Friday, July 29, 2016, 17:48:UTC)(
19 November 2006
VANSTERDAM, Dutch Columbia, Canadialand — The Vansterdam Coastal Health Authority issued a warning to almost one million people in Vansterdam putting them under a "drink beer, not water" advisory. Wednesday's storm triggered severe landslides in the region's reservoirs, filling them with icky murky crap. The restriction was partially lifted on Friday, but residents are still being advised to drink only bottled products of a suitably sterilising alcohol content rather than water.
The advisory is mandatory for hospitals, daycares, and other public facilities, and is in effect until further notice. "Good whisky certainly calms the little brats down like nothing else, especially with opium added," said Dr Peristalsis Daily, the region's Chief Medical Health Officer. "If it was good enough for the Victorians it's good enough for the rest of BC. If people ask, I'm telling them: drink beer, not water. And not Budweiser, that counts as water. And certainly does not constitute being as Canadian as possible under the circumstances."

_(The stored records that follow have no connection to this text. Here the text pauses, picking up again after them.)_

(** [_process_object_properties], lines 68-85: one field per item of
    [schema[prop_name]], in the order of [items()]. *)
Definition property_field (schema : json) (body : list node)
    (kv : string * json) : F (list node) :=
  let* required := lift (py_get schema "required" (JArr [])) in
  let* is_required := lift (py_in (fst kv) required) in
  let required_class :=
    if is_required then " jsonschema-required" else "" in
  let inner_body :=
    [_create_field "Required" "jsonschema-required"
       (One (paragraph (JStr (if is_required then "Yes" else "No"))))] in
  let* type := dispatch (snd kv) in
  let inner_body :=
    inner_body ++ [_create_field "Type" "jsonschema-type" type] in
  ret (body ++ [_create_field (fst kv)
                  ("jsonschema-property" ++ required_class)
                  (One (field_list inner_body))]).

Definition _process_object_properties (schema : json) (prop_name : string)
  : F node :=
  let* props := lift (py_getitem schema prop_name) in
  let* items := lift (py_items props) in
  let* body := fold_m (property_field schema) items [] in
  ret (field_list body).

(** [_bool_or_object], lines 295-301. *)
Definition _bool_or_object (schema : json) (label clazz : string)
  : F content :=
  match schema with
  | JBool b =>
      ret (One (_create_field label clazz
                  (One (paragraph (JStr (if b then "Allowed"
                                         else "Not allowed"))))))
  | _ => dispatch schema
  end.
(** * Dancing Links (Algorithm X): a shallow embedding of package dlx

    The Go package keeps a sparse matrix as a mesh of [Element]s linked
    through raw pointers.  The embedding keeps the mesh in an explicit
    store: a list of elements addressed by position.  Position 0 is the
    element [h] embedded in the [Matrix] struct (so [&m.h] is [Some 0]),
    every [&Element{...}] allocates the next free position, and the nil
    pointer is [None].  A Go panic (nil dereference, failed type
    assertion, index out of range) is the result [None] of the
    operation; loops whose termination depends on the shape of the mesh
    take fuel and also answer [None] when it runs out. *)

From Stdlib Require Import ZArith Lia Ascii.
From stdpp Require Import base option list strings.

Open Scope string_scope.
Open Scope list_scope.
Open Scope nat_scope.

(** ** Data model (dlx.go, types Head, Element, Matrix) *)

Definition ptr := option nat.

(** [Head] : name and size of a column; [size] is a uint64. *)
Record Head := mkHead { name : string; size : Z }.

Definition uint64_mod : Z := 18446744073709551616%Z.
Definition uint64_max : Z := 18446744073709551615%Z.
Definition wrap64 (z : Z) : Z := (z mod uint64_mod)%Z.

(** [Value interface{}] holds nothing, a [Head], or the [true] of an item. *)
Inductive value :=
  | VNil
  | VHead (hd : Head)
  | VBool (b : bool).

(** [matrix] is [true] when the element's matrix pointer is set (there is
    one matrix, so a non-nil pointer is a pointer to it). *)
Record Element := mkElement {
  up : ptr; down : ptr; left : ptr; right : ptr; column : ptr;
  matrix : bool;
  Value : value
}.

Record Matrix := mkMatrix {
  store : list Element;          (* position 0 is the field h *)
  o : list ptr;
  solutions : list (list string)
}.

Global Instance Head_eq_dec : EqDecision Head.
Proof. solve_decision. Defined.
Global Instance value_eq_dec : EqDecision value.
Proof. solve_decision. Defined.
Global Instance Element_eq_dec : EqDecision Element.
Proof. solve_decision. Defined.

(** The five pointer fields of an element, as selectors. *)
Inductive link := Lup | Ldown | Lleft | Lright | Lcolumn.

Global Instance link_eq_dec : EqDecision link.
Proof. solve_decision. Defined.

Definition getl (f : link) (e : Element) : ptr :=
  match f with
  | Lup => up e | Ldown => down e | Lleft => left e
  | Lright => right e | Lcolumn => column e
  end.

Definition setl (f : link) (v : ptr) (e : Element) : Element :=
  match f with
  | Lup => mkElement v (down e) (left e) (right e) (column e) (matrix e) (Value e)
  | Ldown => mkElement (up e) v (left e) (right e) (column e) (matrix e) (Value e)
  | Lleft => mkElement (up e) (down e) v (right e) (column e) (matrix e) (Value e)
  | Lright => mkElement (up e) (down e) (left e) v (column e) (matrix e) (Value e)
  | Lcolumn => mkElement (up e) (down e) (left e) (right e) v (matrix e) (Value e)
  end.

Definition set_matrix (b : bool) (e : Element) : Element :=
  mkElement (up e) (down e) (left e) (right e) (column e) b (Value e).

Definition set_Value (v : value) (e : Element) : Element :=
  mkElement (up e) (down e) (left e) (right e) (column e) (matrix e) v.

Definition zeroElement : Element :=
  mkElement None None None None None false VNil.

Definition ptr_eqb (p q : ptr) : bool := bool_decide (p = q).

(** ** Memory accesses; each one panics on a nil or dangling pointer *)

Definition deref (H : list Element) (p : ptr) : option Element :=
  a ← p; H !! a.

(** [p.f] *)
Definition load (H : list Element) (p : ptr) (f : link) : option ptr :=
  e ← deref H p; Some (getl f e).

(** [p.f = v] *)
Definition poke (H : list Element) (p : ptr) (f : link) (v : ptr)
  : option (list Element) :=
  a ← p; e ← H !! a; Some (<[a := setl f v e]> H).

(** [p.matrix = m] *)
Definition poke_matrix (H : list Element) (p : ptr) : option (list Element) :=
  a ← p; e ← H !! a; Some (<[a := set_matrix true e]> H).

(** [p.Value.(Head)] *)
Definition load_Head (H : list Element) (p : ptr) : option Head :=
  e ← deref H p;
  match Value e with VHead hd => Some hd | _ => None end.

(** [p.Value = v] *)
Definition poke_Value (H : list Element) (p : ptr) (v : value)
  : option (list Element) :=
  a ← p; e ← H !! a; Some (<[a := set_Value v e]> H).

(** [&Element{Value: v}] : the new element takes the next position. *)
Definition alloc (H : list Element) (v : value) : list Element * ptr :=
  (H ++ [set_Value v zeroElement], Some (length H)).

(** A [for] loop: [cond] is the loop condition, [body] the body followed
    by the post statement. *)
Fixpoint loop {S : Type} (fuel : nat) (cond : S → bool)
    (body : S → option S) (s : S) : option S :=
  match fuel with
  | 0 => None
  | Datatypes.S n =>
      if cond s then s' ← body s; loop n cond body s' else Some s
  end.

(** ** Element methods Up, Down, Left, Right *)

Definition neighbour (f : link) (H : list Element) (p : ptr) : option ptr :=
  e ← deref H p;
  Some (if matrix e && negb (ptr_eqb (getl f e) (Some 0))
        then getl f e else None).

Commercial operations were affected as well. Food stores were ordered to turn off produce sprayers used to cool vegetables and use vodka instead, and restaurants had to stop serving food without three shots of strong liquor. Many of Vansterdam's hundreds of coffee shops were the site of drunken as well as the usual stoned revelry.
A new storm is predicted to hit the region on Sunday, although it is not expected to be as severe. "We have some real fears here with electrical problems," said Captain Rob Jones Cook of the Vansterdam Fire Department. "Bars may have to serve their health-giving products by candlelight."
The beer bust is the largest in Canadian history.